Fuse Film Review: “Your Day Is My Night” — An Innovative Look Inside a NYC Chinatown Apartment, July 12 2013
By Betsy Sherman
On July 15, The DocYard series, running Monday nights at the Brattle Theatre, will host writer-director Lynne Sachs and her gorgeous, intimate look inside one very crowded New York Chinatown apartment, Your Day Is My Night. The film examines the phenomenon of “shift beds,” an accommodation between someone who works during the day and someone who works at night, when neither can afford their own apartment. Or, as a singer-for-hire who uses one of the mattresses puts it, “Moon, working. Sun, sleeping.” And vice-versa for his counterpart.
Sachs calls the film a “hybrid documentary,” with real-life stories told by middle-aged and elderly, Chinese immigrants presented in a honed, often theatrical, style rather than as verité oral histories. Your Day Is My Night was produced for the stage before it was made into a movie. The seven Mandarin and Cantonese speakers who play inhabitants of the apartment and its tiny bedrooms are non-actors or Chinese folk-arts performers.

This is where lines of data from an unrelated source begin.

(** ** Characters and the corpus of [main] *)

Lemma lower_code (y : ascii) :
  nat_of_ascii (lower y) =
  if (65 <=? nat_of_ascii y) && (nat_of_ascii y <=? 90) then nat_of_ascii y + 32
  else nat_of_ascii y.
Proof.
  unfold lower. cbv zeta.
  destruct ((65 <=? nat_of_ascii y) && (nat_of_ascii y <=? 90)) eqn:E; [|reflexivity].
  apply andb_prop in E as [_ E]. apply Nat.leb_le in E. apply nat_ascii_embedding. lia.
Qed.

Lemma upper_code (y : ascii) :
  nat_of_ascii (upper y) =
  if (97 <=? nat_of_ascii y) && (nat_of_ascii y <=? 122) then nat_of_ascii y - 32
  else nat_of_ascii y.
Proof.
  unfold upper. cbv zeta.
  destruct ((97 <=? nat_of_ascii y) && (nat_of_ascii y <=? 122)) eqn:E; [|reflexivity].
  apply nat_ascii_embedding. pose proof (nat_ascii_bounded y). lia.
Qed.

Lemma underscore_code (y : ascii) : y = "_"%char <-> nat_of_ascii y = 95.
Proof.
  split; [intros ->; reflexivity|].
  intros H. rewrite <- (ascii_nat_embedding y), H. reflexivity.
Qed.

Lemma lower_class (y : ascii) :
  65 <= nat_of_ascii y <= 90 \/ 97 <= nat_of_ascii y <= 122 \/ y = "_"%char ->
  lowercase_or_underscore (lower y).
Proof.
  unfold lowercase_or_underscore. rewrite !underscore_code, lower_code.
  destruct (Nat.leb_spec 65 (nat_of_ascii y)), (Nat.leb_spec (nat_of_ascii y) 90);
    simpl; lia.
Qed.

Lemma lower_fix (x : ascii) : lowercase_or_underscore x -> lower x = x.
Proof.
  unfold lowercase_or_underscore. intros H. rewrite underscore_code in H.
  unfold lower. cbv zeta.
  destruct (Nat.leb_spec 65 (nat_of_ascii x)), (Nat.leb_spec (nat_of_ascii x) 90);
    simpl; [lia|reflexivity..].
Qed.

Lemma upper_class (x : ascii) : lowercase_or_underscore x -> uppercase_or_underscore (upper x).
Proof.
  unfold lowercase_or_underscore, uppercase_or_underscore. rewrite !underscore_code, upper_code.
  destruct (Nat.leb_spec 97 (nat_of_ascii x)), (Nat.leb_spec (nat_of_ascii x) 122);
    simpl; lia.
Qed.

(** The characters that the substitution of [main] keeps. *)
Lemma keep_char (y : ascii) :
  negb (negb (is_word_char y) || is_digit_char y) = true <->
  65 <= nat_of_ascii y <= 90 \/ 97 <= nat_of_ascii y <= 122 \/ y = "_"%char.
Proof.
  rewrite underscore_code. unfold is_word_char, is_digit_char. cbv zeta.
  destruct (Nat.leb_spec 48 (nat_of_ascii y)), (Nat.leb_spec (nat_of_ascii y) 57),
    (Nat.leb_spec 65 (nat_of_ascii y)), (Nat.leb_spec (nat_of_ascii y) 90),
    (Nat.leb_spec 97 (nat_of_ascii y)), (Nat.leb_spec (nat_of_ascii y) 122),
    (Nat.eqb_spec (nat_of_ascii y) 95);
    simpl; split; intros; first [reflexivity | discriminate | (exfalso; lia) | lia].
Qed.

Lemma main_corpus_in (corpus_text : str) (c : ascii) :
  In c (main_corpus corpus_text) <->
  exists y, In y corpus_text /\
    (65 <= nat_of_ascii y <= 90 \/ 97 <= nat_of_ascii y <= 122 \/ y = "_"%char) /\ lower y = c.
Proof.
  unfold main_corpus, str_lower, re_sub_nonword_digit. rewrite in_map_iff. split.
  - intros (y & <- & Hy). apply filter_In in Hy as [Hy Hk]. apply keep_char in Hk.
    exists y. auto.
  - intros (y & Hy & Hk & <-). exists y. split; [reflexivity|].
    apply filter_In. split; [exact Hy|]. apply keep_char, Hk.
Qed.

Lemma main_corpus_class (corpus_text : str) :
  Forall lowercase_or_underscore (main_corpus corpus_text).
Proof.
  apply Forall_forall. intros c Hc. apply main_corpus_in in Hc as (y & _ & Hk & <-).
  apply lower_class, Hk.
Qed.

Lemma main_corpus_fix (l : str) : Forall lowercase_or_underscore l -> main_corpus l = l.
Proof.
  unfold main_corpus, str_lower, re_sub_nonword_digit.
  induction l as [|a l IH]; intros H; [reflexivity|].
  inversion H as [|? ? Ha Hl]; subst.
  assert (Hk : negb (negb (is_word_char a) || is_digit_char a) = true).
  { apply keep_char. unfold lowercase_or_underscore in Ha. tauto. }
  cbn [filter]. rewrite Hk. cbn [map]. rewrite lower_fix, IH by assumption. reflexivity.
Qed.

Lemma main_corpus_app (a b : str) : main_corpus (a ++ b) = main_corpus a ++ main_corpus b.
Proof. unfold main_corpus, str_lower, re_sub_nonword_digit. rewrite filter_app, map_app. reflexivity. Qed.

Lemma nth_digit_in (r : nat) : In (nth (r mod 10) digits "0"%char) digits.
Proof. apply nth_In. change (length digits) with 10. apply Nat.mod_upper_bound. lia. Qed.

Lemma nth_punct_in (r : nat) : In (nth (r mod 12) punctuation "!"%char) punctuation.
Proof. apply nth_In. change (length punctuation) with 12. apply Nat.mod_upper_bound. lia. Qed.

Lemma letters_before_le (template : str) (i : nat) : letters_before template i <= i.
Proof.
  unfold letters_before. pose proof (filter_length_le takes_letter (firstn i template)).
  rewrite length_firstn in H. lia.
Qed.

Lemma letters_before_skip (c : ascii) (rest : str) (j : nat) :
  takes_letter c = false -> letters_before (c :: rest) (S j) = letters_before rest j.
Proof. intros H. unfold letters_before. cbn [firstn filter]. rewrite H. reflexivity. Qed.

Lemma last_n_app (n : nat) (p pre : str) :
  1 <= n -> n <= length pre -> last_n n (p ++ pre) = last_n n pre.
Proof.
  intros H1 H2. destruct n as [|m]; [lia|]. unfold last_n.
  rewrite length_app, skipn_app.
  replace (length p + length pre - S m - length p) with (length pre - S m) by lia.
  rewrite skipn_all2 by lia. reflexivity.
Qed.

Lemma last_n_snoc (n : nat) (q : str) (x : ascii) :
  1 <= n -> last_n n (q ++ [x]) = skipn (length q + 1 - n) q ++ [x].
Proof.
  intros Hn. destruct n as [|m]; [lia|]. unfold last_n.
  rewrite length_app, skipn_app. cbn [length].
  replace (length q + 1 - S m - length q) with 0 by lia. reflexivity.
Qed.

Lemma firstn_nth_snoc (l : str) (j : nat) (d : ascii) :
  j < length l -> firstn (S j) l = firstn j l ++ [nth j l d].
Proof.
  revert j. induction l as [|a l IH]; intros [|j] H; simpl in *; try lia; [reflexivity|].
  rewrite IH by lia. reflexivity.
Qed.

(** X1: [table[s]] exists exactly for the strings [s] of 1 to [n]
    characters that occur in the corpus ending just before a position
    [p >= n] (so that [s] is followed by the character at [p]); and [d] is
    a key of [table[s]] exactly when, for such a [p], the character at [p]
    is [d]. *)
Theorem Ngram_init_support (corpus : str) (n : nat) (s : str) (d : ascii) :
  (In s (map fst (table (Ngram_init corpus n))) <->
   1 <= length s <= n /\
   exists p, n <= p < length corpus /\ slice corpus (p - length s) p = s)
  /\
  ((exists ctr, lookup s (table (Ngram_init corpus n)) = Some ctr /\ In d (map fst ctr)) <->
   1 <= length s <= n /\
   exists p, n <= p < length corpus /\ slice corpus (p - length s) p = s /\
             nth p corpus " "%char = d).
Proof. split; [apply keys_iff|apply support_iff]. Qed.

The opening frames do what a stage show could never do: make an extreme close-up of an elderly, Chinese woman’s profile suggest a formidable landscape. After situating the viewer within the apartment by focusing on everyday objects, the film lets its subjects spin stories of the present and the past. In their adopted country, they share closet-like bedrooms, stuffed with twin beds, bunk-beds, and mattresses on the floor. They watch the seasons pass and celebrate traditional Chinese holidays. The stories of their youth in China are more volatile: reminiscences of beds they have known and shared with family members lead to revelations of death and displacement generated by the Communist revolution. These tragedies feel like a brutal rousing from a lovely sleep. For some, there was never a lovely sleep. A sad-eyed man recounts how his family followed Chiang Kai-shek to Taiwan in 1949, leaving him on the Mainland. They said they would come back for him. They never did.
The subtitled dialogue isn’t the movie’s only form of communication. Movement signifies spiritual as well as physical vitality. The elders are shown practicing tai chi, vertically and, as if to suggest there isn’t always room for that, horizontally in bed. To illustrate the bonds between roommates, hands work in tandem with tongues. As a woman talks about sharing a bed with her grandmother (for so long that imprints of their bodies were left are the mattress), she combs a roommate’s hair. As one man talks about the stone bed of his childhood, he massages the shoulders of another. Passages that visually mimic home movies serve as an oblique connection with the singer’s belief that his voice helps people in insulated Chinatown “go back to the homeland of their dreams.”
Spending time with this interdependent community makes one recognize new meanings in small actions. A fresh, new pillowcase ceases to be merely a fresh, new pillowcase: the act of placing it over a pillow becomes a gesture of respect.